Mit einer schweren Tasche bepackt, spazierte man als Kind in die städtische Bibliothek. Den Geruch von bedrucktem Papier noch in der Nase, neugierig auf die Entdeckungen, die man diesmal im Regal machen wird. Klassische Bücher sind aber längst nicht mehr der einzige Reiz, mit dem Ausleihen ihre Besucher locken. Die Digitalisierung hat auch die Stadtbibliothek verändert – Medien gibt es schwerelos per Klick auf den heimischen Bildschirm. Sowieso: Um den Lesestoff alleine dreht sich das Geschehen nicht mehr.

Ort des Miteinanders

Zwischen Bücherregalen und PC’s öffnet sich ein wertvoller Ort des Miteinanders und des Lernens. Hier kommen Menschen zusammen, deren Lebenswelten sich sonst nicht kreuzen. Wie für jedes andere Unternehmen ist es auch für Bibliotheken wichtig, die Zeit nicht stillstehen zu lassen, Online-Bestände auszubauen und für Kunden komfortable Alternativen im Internet zu schaffen.
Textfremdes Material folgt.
Lemma subtree_numkeys h s : tree_ok h s -> 1 <= page_numkeys (root_page s) <= 65535.
Proof. destruct h, s; try done; cbn. - intros (_ & _ & H & _). done. - intros [(_ & -> & H & _) _]. done. Qed.

Lemma fetch_linked c l p k q : stands c (l ++ [(p, k)]) -> links p k q ->
  fetch_child uok page_get c = Some (MDBX_SUCCESS, Some q).
Proof.
  intros Hs (node & pgno & H1 & H2 & H3). destruct (stands_top _ _ _ _ Hs) as (_ & Hp & Hk & _).
  unfold fetch_child. rewrite Hp, Hk. cbn [mbind option_bind]. rewrite H1. cbn [mbind option_bind]. rewrite H2. cbn [mbind option_bind]. done.
Qed.

(** The end of a level: the cursor stays on its page. *)
Lemma stay_at_brink c l p k right :
  stands c (l ++ [(p, k)]) -> 1 <= page_numkeys p <= 65535 ->
  exists c', no_sibling right c = Some (MDBX_NOTFOUND, c') /\
    stands c' (l ++ [(p, brink right p)]) /\ cu_flags c' = past_end right (cu_flags c) /\ cu_stash c' = cu_stash c /\
    same_cursor c c' /\ cu_pg c' = cu_pg c /\ forall j, cu_top c < j -> zget (cu_ki c') j = zget (cu_ki c) j.
Proof.
  intros Hs Hn. destruct (stands_top _ _ _ _ Hs) as (Ht & Hp & _ & Hr). unfold no_sibling. rewrite Hp. cbn [mbind option_bind].
  destruct (stands_put_index c l p k (brink right p) Hs) as (c1 & E & Hs1 & Hf & Hst & Hsame); [unfold brink; destruct right; lia|].
  unfold brink in E. rewrite E. cbn [mbind option_bind].
  assert (cu_pg c1 = cu_pg c /\ forall j, cu_top c < j -> zget (cu_ki c1) j = zget (cu_ki c) j) as [Hpg Hki].
  { unfold cu_put_index in E. destruct (zset (cu_ki c) (cu_top c) _) as [ki|] eqn:Ez; [|discriminate E]. injection E as <-.
    split; [done|]. intros j Hj. cbn. apply zset_inv in Ez as [Hz ->]. apply zget_zupd_ne; lia. }
  destruct right; eexists; (split; [done|]); split_and!; try done; cbn; try (by rewrite Hf).
  destruct Hs1. by constructor.
Qed.

(** The child at an index of a branch page. *)
Lemma kids_at w p cs i c : cs !! i = Some c -> kids (w, Branch p cs) !! i = Some (w ++ [(p, Z.of_nat i)], c).
Proof. intros H. cbn. by rewrite list_lookup_imap, H. Qed.

Lemma enter_kids right w p cs : branch_ok p cs ->
  exists c, enter right (kids (w, Branch p cs)) = Some (w ++ [(p, entry right p)], c) /\ links p (entry right p) (root_page c) /\
    c ∈ cs.
Proof.
  intros (_ & Hn & Hcs & Hl). destruct (zget_in cs (entry right p)) as [c Hc]; [unfold entry; destruct right; lia|].
  exists c. split; [|split; [by apply Hl|by eapply zget_elem]].
  pose proof (zget_range _ _ _ Hc) as Hr.
  assert (cs !! Z.to_nat (entry right p) = Some c) as Hc' by (rewrite <- zget_lookup, Z2Nat.id; done || lia).
  pose proof (kids_at w p _ _ _ Hc') as Hk. rewrite Z2Nat.id in Hk by lia. destruct right; cbn [enter entry] in *.
  - by rewrite head_lookup.
  - rewrite last_lookup. cbn [kids] in *. rewrite length_imap. rewrite <- Hk. f_equal. unfold zlen in *. lia.
Qed.

(** The neighbour of a child among the children of its page. *)
Lemma towards_kids (right : bool) w q cs (u v : list (path * tree)) s : branch_ok q cs -> kids (w, Branch q cs) = u ++ s :: v ->
  let i := zlen u in
  let i' := if right then i + 1 else i - 1 in
  if (if right then page_numkeys q <=? i + 1 else i =? 0) then towards right u v = None
  else exists s', zget cs i' = Some s' /\ towards right u v = Some (w ++ [(q, i')], s') /\ 0 <= i' <= 65535.
Proof.
  intros (_ & Hn & Hcs & _) Hk i i'. cbn [kids] in Hk. destruct (imap_split _ _ _ _ _ Hk) as (s0 & Hs0 & _ & Hlen & Hv & Hu).
  assert (0 <= i) as Hi0 by apply zlen_nonneg. assert (zlen cs = i + 1 + zlen v) as Hz by (unfold i, zlen in *; lia).
  destruct right; cbn [towards].
  - destruct (Z.leb_spec (page_numkeys q) (i + 1)) as [H|H].
    + assert (v = []) as -> by (apply zlen_0_nil; zlia). done.
    + destruct (zget_in cs i') as [s' Hs']; [unfold i'; pose proof (zlen_nonneg v); lia|]. exists s'. split; [done|].
      split; [|unfold i' in *; pose proof (zget_range _ _ _ Hs'); lia]. rewrite head_lookup, Hv.
      assert (Z.of_nat (length u + 1) = i') as Ei by (unfold i', i, zlen; lia). rewrite <- Ei, zget_lookup in Hs'. rewrite Hs'. cbn.
      by rewrite <- Ei.
  - destruct (Z.eqb_spec i 0) as [H|H].
    + apply zlen_0_nil in H. by rewrite H.
    + destruct (zget_in cs i') as [s' Hs']; [unfold i'; pose proof (zlen_nonneg v); lia|]. exists s'. split; [done|].
      split; [|unfold i' in *; pose proof (zget_range _ _ _ Hs'); lia]. rewrite last_lookup.
      assert (Z.of_nat (pred (length u)) = i') as Ei by (unfold i', i, zlen in *; lia).
      rewrite Hu by (unfold i, zlen in *; lia). rewrite <- Ei, zget_lookup in Hs'. rewrite Hs'. cbn. by rewrite <- Ei.
Qed.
Für Schüler und Berufstätige ist das besonders praktisch.

Ausleihen per Klick

Doch die Chance auf persönliche Beobachtungen, ungeplante Entdeckungen und die produktive Atmosphäre fallen durch die klar definierten Suchfilter eines modernen Ausleihsystem. Noch dazu lassen sich E-Books und Filmdateien nicht in die Regale stellen, die viel mehr sind als Dekoration: Sie schaffen Rückzugsmöglichkeiten in einer Welt, die einen ständig auf den Präsentierteller zwingt.